The data:
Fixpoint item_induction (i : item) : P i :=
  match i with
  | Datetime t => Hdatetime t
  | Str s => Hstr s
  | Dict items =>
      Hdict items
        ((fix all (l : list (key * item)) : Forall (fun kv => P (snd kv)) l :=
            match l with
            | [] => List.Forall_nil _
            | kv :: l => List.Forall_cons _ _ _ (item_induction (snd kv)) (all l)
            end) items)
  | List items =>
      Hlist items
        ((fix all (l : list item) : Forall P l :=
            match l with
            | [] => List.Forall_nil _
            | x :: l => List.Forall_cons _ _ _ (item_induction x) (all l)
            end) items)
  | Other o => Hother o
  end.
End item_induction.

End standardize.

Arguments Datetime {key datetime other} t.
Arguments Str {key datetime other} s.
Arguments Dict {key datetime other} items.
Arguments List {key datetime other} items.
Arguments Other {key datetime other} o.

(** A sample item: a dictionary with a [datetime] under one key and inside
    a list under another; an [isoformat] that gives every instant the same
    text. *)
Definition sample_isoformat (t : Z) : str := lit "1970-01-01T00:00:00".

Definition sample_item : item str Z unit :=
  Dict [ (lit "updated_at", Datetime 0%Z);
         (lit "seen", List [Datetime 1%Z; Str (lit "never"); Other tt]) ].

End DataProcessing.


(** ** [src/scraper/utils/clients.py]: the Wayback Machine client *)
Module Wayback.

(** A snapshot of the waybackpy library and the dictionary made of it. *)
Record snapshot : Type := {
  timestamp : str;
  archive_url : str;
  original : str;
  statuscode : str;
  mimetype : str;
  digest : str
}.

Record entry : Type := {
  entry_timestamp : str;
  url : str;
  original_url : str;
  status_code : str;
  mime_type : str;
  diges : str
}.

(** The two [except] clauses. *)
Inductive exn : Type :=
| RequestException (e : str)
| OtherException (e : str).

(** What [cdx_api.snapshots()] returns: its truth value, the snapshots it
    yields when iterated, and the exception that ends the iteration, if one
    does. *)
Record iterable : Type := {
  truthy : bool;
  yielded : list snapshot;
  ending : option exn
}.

==

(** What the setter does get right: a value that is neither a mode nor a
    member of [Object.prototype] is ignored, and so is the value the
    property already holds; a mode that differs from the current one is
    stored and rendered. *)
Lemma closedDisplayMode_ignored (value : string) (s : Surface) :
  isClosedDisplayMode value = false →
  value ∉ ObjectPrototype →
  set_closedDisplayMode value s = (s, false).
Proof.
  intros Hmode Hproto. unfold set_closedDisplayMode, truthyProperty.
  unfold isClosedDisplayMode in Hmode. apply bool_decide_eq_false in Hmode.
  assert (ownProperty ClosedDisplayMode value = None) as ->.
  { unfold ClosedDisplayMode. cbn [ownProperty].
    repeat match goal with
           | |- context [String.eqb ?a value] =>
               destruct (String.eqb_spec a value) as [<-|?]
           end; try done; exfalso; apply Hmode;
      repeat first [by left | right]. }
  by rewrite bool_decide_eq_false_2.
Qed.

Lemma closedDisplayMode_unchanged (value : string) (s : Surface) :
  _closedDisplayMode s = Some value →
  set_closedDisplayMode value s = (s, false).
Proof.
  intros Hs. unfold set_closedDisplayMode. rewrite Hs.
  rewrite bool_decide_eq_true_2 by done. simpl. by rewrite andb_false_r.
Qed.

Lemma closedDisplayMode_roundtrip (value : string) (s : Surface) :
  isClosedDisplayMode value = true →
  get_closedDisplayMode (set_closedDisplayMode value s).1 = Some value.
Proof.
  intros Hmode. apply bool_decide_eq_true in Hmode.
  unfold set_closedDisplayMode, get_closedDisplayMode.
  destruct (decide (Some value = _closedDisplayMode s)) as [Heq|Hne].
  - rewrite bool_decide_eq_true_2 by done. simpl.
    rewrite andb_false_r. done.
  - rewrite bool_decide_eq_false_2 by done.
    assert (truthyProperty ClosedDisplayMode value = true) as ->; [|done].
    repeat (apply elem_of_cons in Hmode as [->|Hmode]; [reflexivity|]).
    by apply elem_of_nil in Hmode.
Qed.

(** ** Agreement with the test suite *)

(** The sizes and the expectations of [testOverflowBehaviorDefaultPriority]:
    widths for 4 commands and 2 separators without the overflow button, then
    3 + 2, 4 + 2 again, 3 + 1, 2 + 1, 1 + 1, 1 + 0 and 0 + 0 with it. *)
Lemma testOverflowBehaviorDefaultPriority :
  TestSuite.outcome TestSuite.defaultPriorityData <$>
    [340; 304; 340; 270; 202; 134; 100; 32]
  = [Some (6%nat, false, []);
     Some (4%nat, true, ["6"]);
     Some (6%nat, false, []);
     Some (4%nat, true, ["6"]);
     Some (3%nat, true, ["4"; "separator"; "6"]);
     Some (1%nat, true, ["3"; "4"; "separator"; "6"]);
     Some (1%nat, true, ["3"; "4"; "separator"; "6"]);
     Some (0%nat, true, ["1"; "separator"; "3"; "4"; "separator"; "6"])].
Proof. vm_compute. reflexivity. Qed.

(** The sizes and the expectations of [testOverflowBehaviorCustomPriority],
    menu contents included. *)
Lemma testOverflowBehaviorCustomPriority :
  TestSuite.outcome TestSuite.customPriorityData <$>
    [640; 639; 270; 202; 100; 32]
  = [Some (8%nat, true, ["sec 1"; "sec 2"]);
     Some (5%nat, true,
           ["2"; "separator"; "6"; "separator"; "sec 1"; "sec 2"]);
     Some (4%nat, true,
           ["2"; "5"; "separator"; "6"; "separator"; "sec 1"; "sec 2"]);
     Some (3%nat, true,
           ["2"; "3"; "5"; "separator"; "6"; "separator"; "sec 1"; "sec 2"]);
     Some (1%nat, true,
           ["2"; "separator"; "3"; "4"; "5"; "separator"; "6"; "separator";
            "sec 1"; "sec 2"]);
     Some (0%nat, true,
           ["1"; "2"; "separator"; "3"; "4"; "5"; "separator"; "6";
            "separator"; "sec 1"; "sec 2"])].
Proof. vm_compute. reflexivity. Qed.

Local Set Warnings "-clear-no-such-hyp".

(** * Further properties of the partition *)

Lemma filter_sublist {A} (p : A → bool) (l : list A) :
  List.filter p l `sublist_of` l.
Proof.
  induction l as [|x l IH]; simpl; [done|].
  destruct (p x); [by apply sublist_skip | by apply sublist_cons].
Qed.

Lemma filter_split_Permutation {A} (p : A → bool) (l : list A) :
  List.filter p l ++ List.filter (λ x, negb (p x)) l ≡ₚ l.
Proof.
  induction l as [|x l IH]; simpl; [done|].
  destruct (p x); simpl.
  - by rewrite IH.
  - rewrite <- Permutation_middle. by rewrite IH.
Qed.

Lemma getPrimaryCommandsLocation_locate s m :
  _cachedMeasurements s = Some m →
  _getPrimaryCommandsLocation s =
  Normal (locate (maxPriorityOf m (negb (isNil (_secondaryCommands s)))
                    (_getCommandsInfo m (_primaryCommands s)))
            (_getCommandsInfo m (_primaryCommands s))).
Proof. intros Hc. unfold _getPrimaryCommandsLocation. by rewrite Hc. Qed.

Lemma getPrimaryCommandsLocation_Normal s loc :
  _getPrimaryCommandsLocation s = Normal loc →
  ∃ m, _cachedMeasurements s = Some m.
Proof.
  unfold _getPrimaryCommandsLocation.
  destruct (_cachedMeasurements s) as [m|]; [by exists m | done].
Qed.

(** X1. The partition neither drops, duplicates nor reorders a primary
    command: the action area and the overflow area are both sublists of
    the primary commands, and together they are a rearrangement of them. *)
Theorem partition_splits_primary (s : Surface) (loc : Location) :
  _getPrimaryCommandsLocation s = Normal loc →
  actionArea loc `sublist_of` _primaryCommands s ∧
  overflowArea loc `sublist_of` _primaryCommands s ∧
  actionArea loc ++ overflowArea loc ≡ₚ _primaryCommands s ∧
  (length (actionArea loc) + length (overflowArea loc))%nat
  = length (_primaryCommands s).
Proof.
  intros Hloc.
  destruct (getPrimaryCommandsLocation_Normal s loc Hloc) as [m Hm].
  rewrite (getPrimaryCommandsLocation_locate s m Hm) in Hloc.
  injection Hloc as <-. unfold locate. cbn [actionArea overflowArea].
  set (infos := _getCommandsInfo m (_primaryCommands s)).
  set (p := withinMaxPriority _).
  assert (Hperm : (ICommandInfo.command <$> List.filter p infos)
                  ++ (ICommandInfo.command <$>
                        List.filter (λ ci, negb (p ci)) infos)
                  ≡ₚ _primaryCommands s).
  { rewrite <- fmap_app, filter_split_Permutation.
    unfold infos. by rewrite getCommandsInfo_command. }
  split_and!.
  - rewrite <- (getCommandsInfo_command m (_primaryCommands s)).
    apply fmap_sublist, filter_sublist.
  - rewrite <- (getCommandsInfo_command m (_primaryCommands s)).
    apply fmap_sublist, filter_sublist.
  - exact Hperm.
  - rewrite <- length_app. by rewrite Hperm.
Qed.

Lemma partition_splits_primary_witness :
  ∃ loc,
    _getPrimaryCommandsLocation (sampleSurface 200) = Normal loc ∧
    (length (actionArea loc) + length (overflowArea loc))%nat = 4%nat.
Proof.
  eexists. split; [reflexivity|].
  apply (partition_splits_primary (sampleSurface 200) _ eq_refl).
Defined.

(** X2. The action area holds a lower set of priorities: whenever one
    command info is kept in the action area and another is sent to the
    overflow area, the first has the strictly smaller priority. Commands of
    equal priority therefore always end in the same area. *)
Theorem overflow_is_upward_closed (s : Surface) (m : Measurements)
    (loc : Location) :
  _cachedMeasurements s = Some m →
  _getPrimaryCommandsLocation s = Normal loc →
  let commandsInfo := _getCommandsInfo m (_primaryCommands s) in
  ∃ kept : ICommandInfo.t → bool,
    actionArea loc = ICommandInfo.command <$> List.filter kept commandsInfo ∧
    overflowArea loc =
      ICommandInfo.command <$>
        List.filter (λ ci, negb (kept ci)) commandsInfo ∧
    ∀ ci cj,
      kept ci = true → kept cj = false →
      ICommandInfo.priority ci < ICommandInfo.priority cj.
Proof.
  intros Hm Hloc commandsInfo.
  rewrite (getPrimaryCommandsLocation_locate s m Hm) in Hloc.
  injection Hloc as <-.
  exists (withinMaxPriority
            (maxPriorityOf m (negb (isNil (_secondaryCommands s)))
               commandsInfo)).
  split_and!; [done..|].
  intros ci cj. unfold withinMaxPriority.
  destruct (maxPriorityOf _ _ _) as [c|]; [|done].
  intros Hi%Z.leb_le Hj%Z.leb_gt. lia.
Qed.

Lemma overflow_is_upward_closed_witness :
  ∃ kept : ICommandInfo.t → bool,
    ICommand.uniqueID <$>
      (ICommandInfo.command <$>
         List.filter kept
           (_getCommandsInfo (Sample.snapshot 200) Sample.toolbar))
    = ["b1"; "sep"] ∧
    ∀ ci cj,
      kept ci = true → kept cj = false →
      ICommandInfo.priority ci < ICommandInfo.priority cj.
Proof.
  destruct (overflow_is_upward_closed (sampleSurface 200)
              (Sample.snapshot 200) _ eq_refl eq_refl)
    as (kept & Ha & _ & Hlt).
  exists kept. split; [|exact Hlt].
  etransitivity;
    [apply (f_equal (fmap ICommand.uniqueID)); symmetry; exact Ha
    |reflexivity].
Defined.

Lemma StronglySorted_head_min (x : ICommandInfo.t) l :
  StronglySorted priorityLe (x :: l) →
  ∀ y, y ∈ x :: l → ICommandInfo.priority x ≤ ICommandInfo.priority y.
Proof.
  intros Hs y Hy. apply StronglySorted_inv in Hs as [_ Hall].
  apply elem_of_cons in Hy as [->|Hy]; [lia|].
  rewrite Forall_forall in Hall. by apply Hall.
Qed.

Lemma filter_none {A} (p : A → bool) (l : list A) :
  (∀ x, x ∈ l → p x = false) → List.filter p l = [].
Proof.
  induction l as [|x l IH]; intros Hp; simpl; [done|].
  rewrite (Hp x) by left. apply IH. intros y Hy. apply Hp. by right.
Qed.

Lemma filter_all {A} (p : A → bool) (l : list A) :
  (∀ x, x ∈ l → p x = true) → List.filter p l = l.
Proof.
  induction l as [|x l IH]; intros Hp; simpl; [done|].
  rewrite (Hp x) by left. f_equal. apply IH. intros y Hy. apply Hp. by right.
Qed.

==

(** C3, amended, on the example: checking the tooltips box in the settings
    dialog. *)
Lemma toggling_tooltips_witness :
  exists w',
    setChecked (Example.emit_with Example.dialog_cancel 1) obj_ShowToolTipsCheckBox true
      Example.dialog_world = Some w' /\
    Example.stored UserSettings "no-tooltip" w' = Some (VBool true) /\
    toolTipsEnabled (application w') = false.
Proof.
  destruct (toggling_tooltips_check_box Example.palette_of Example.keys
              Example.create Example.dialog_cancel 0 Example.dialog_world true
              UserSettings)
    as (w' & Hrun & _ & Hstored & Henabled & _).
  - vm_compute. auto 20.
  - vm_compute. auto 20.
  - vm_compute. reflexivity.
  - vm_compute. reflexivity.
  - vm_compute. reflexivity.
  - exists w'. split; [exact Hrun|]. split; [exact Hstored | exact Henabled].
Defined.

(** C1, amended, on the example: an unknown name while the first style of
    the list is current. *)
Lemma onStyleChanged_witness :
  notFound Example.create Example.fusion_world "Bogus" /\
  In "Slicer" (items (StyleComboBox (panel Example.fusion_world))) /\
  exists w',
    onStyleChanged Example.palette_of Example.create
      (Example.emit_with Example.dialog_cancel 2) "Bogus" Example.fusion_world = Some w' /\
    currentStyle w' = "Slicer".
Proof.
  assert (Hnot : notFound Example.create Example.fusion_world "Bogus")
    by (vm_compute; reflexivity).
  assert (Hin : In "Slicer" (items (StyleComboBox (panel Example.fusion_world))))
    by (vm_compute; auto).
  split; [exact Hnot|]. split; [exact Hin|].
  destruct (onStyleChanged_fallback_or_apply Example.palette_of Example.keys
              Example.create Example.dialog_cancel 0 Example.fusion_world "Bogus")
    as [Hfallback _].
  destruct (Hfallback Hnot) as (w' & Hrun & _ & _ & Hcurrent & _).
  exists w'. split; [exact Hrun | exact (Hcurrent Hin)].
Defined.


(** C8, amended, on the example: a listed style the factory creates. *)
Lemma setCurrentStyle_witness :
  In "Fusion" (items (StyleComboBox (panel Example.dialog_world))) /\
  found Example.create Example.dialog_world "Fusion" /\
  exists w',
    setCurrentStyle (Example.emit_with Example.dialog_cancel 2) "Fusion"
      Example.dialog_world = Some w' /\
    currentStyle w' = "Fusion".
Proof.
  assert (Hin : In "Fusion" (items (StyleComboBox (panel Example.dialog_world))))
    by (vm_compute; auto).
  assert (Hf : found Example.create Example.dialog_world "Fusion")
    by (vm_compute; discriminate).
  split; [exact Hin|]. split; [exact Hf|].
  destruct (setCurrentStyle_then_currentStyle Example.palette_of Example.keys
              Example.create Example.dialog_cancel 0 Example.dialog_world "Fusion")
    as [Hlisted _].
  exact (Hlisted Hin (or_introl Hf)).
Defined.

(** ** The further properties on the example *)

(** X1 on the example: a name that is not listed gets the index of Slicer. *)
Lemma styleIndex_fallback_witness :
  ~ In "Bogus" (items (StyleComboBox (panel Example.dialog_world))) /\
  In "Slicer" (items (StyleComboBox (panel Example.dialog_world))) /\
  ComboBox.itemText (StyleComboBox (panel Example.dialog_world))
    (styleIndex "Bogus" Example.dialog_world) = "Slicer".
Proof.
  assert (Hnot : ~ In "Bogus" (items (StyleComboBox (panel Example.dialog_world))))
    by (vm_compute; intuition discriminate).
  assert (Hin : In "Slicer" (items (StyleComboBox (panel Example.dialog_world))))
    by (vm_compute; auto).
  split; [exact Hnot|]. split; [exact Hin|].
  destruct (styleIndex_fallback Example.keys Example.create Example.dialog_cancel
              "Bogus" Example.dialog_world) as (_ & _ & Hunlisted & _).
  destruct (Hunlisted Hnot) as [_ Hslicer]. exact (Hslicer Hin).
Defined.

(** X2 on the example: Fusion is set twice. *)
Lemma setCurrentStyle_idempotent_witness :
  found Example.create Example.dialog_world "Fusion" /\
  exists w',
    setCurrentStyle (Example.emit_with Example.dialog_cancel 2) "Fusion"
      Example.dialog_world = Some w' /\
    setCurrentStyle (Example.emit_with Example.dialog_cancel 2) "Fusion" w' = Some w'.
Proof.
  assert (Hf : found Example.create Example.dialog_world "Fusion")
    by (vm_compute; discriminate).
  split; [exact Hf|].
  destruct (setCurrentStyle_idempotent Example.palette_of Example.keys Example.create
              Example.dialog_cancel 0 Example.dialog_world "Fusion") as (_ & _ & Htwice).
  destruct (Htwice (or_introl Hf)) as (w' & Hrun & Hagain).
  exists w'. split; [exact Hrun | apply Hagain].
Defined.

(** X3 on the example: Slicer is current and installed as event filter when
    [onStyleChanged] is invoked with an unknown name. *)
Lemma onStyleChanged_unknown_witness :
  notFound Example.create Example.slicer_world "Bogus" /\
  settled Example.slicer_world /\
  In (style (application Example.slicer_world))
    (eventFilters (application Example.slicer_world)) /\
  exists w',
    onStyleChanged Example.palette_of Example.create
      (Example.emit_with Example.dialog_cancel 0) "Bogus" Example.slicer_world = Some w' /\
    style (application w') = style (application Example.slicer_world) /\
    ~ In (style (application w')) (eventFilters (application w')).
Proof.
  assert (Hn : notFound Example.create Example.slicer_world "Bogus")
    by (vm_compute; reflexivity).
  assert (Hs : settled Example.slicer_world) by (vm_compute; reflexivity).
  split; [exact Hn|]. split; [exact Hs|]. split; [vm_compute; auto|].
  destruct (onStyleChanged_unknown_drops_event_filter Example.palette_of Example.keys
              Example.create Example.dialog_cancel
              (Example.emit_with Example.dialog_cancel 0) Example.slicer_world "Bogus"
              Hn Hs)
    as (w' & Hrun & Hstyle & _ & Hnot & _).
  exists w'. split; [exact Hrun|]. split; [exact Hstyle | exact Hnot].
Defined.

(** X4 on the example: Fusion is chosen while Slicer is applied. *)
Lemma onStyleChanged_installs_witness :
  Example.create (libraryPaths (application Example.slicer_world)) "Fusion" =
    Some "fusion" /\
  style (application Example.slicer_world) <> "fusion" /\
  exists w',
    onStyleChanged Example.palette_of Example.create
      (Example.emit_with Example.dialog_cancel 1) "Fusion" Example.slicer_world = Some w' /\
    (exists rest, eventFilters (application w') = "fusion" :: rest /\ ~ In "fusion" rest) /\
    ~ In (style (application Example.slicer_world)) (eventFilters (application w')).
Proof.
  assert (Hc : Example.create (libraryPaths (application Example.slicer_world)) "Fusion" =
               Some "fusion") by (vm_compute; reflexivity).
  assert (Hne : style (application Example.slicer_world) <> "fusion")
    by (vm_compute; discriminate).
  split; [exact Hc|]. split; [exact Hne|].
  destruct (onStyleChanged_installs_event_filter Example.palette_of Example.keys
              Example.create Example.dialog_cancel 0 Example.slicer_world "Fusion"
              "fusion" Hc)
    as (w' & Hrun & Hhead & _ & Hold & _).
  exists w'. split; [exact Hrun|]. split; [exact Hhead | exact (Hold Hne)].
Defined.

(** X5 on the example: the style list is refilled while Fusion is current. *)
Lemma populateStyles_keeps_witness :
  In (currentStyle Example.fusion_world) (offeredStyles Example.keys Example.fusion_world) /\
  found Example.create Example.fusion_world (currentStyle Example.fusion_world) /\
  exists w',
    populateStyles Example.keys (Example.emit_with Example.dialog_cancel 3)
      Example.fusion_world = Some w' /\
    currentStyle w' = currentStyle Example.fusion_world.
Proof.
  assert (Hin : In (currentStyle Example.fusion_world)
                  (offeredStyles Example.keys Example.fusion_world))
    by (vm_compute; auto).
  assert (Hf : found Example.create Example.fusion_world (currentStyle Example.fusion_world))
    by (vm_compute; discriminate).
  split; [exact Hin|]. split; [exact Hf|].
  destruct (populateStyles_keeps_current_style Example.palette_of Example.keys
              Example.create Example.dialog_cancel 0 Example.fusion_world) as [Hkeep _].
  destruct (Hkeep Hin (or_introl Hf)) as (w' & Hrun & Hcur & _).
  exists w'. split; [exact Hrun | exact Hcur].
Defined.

Your assignment: Select every line of the material above holding the word "testOverflowBehaviorDefaultPriority" and copy it.

Reply to the task:
(** The sizes and the expectations of [testOverflowBehaviorDefaultPriority]:
Lemma testOverflowBehaviorDefaultPriority :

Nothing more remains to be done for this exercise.